> _Extracted information_
(** * SMS_Sender: PDU codec, message splitter and outbox retry logic

  A shallow embedding of [lib/encoding.py], [lib/pdu.py], the PDU-building
  part of [lib/modem.py] and the outcome handling of [lib/database.py],
  followed by the properties established about them.

  Python values are modelled as follows.
  - [str] is a list of Unicode code points ([pystr], a [list Z]); [len] is
    the number of code points.
  - [int] is [Z]; [//] is [Z.div] (both floor), [%] is [Z.modulo].
  - [bytes] and lists of small integers are [list Z].
  - A raised exception is [None] in an [option] result. *)

From Stdlib Require Import String Ascii ZArith List Bool Lia.
Import ListNotations.
Open Scope Z_scope.

Set Implicit Arguments.

(** ** Python built-ins used by the sources *)
Module Py.

Definition pystr := list Z.

(** An ASCII literal as a Python string. *)
Definition lit (s : string) : pystr :=
  map (fun a => Z.of_N (N_of_ascii a)) (list_ascii_of_string s).

Definition len {A} (l : list A) : Z := Z.of_nat (length l).

(** [c in s] for a one-character [c]. *)
Definition char_in (c : Z) (s : pystr) : bool := existsb (Z.eqb c) s.

(** [s.index(c)] for a one-character [c]; [None] is [ValueError]. *)
Fixpoint index (c : Z) (s : pystr) : option Z :=
  match s with
  | [] => None
  | x :: rest =>
      if x =? c then Some 0
      else match index c rest with
           | Some i => Some (i + 1)
           | None => None
           end
  end.

(** Key lookup in a [dict] literal, kept as an association list. *)
Fixpoint dict_get (c : Z) (d : list (Z * Z)) : option Z :=
  match d with
  | [] => None
  | (k, v) :: rest => if k =? c then Some v else dict_get c rest
  end.

(** [range(start, stop, step)]; a zero step raises [ValueError]. *)
Definition range (start stop step : Z) : option (list Z) :=
  if step =? 0 then None
  else
    let n := if 0 <? step
             then (stop - start + step - 1) / step
             else (start - stop - step - 1) / (- step) in
    Some (map (fun k => start + Z.of_nat k * step) (seq 0 (Z.to_nat n))).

> _Action item_
Starting from the line holding "- [bytes] and", restate the remaining lines of the data word for word, including the last.

> _Exercise answer_
  - [bytes] and lists of small integers are [list Z].
  - A raised exception is [None] in an [option] result. *)

From Stdlib Require Import String Ascii ZArith List Bool Lia.
Import ListNotations.
Open Scope Z_scope.

Set Implicit Arguments.

(** ** Python built-ins used by the sources *)
Module Py.

Definition pystr := list Z.

(** An ASCII literal as a Python string. *)
Definition lit (s : string) : pystr :=
  map (fun a => Z.of_N (N_of_ascii a)) (list_ascii_of_string s).

Definition len {A} (l : list A) : Z := Z.of_nat (length l).

(** [c in s] for a one-character [c]. *)
Definition char_in (c : Z) (s : pystr) : bool := existsb (Z.eqb c) s.

(** [s.index(c)] for a one-character [c]; [None] is [ValueError]. *)
Fixpoint index (c : Z) (s : pystr) : option Z :=
  match s with
  | [] => None
  | x :: rest =>
      if x =? c then Some 0
      else match index c rest with
           | Some i => Some (i + 1)
           | None => None
           end
  end.

(** Key lookup in a [dict] literal, kept as an association list. *)
Fixpoint dict_get (c : Z) (d : list (Z * Z)) : option Z :=
  match d with
  | [] => None
  | (k, v) :: rest => if k =? c then Some v else dict_get c rest
  end.

(** [range(start, stop, step)]; a zero step raises [ValueError]. *)
Definition range (start stop step : Z) : option (list Z) :=
  if step =? 0 then None
  else
    let n := if 0 <? step
             then (stop - start + step - 1) / step
             else (start - stop - step - 1) / (- step) in
    Some (map (fun k => start + Z.of_nat k * step) (seq 0 (Z.to_nat n))).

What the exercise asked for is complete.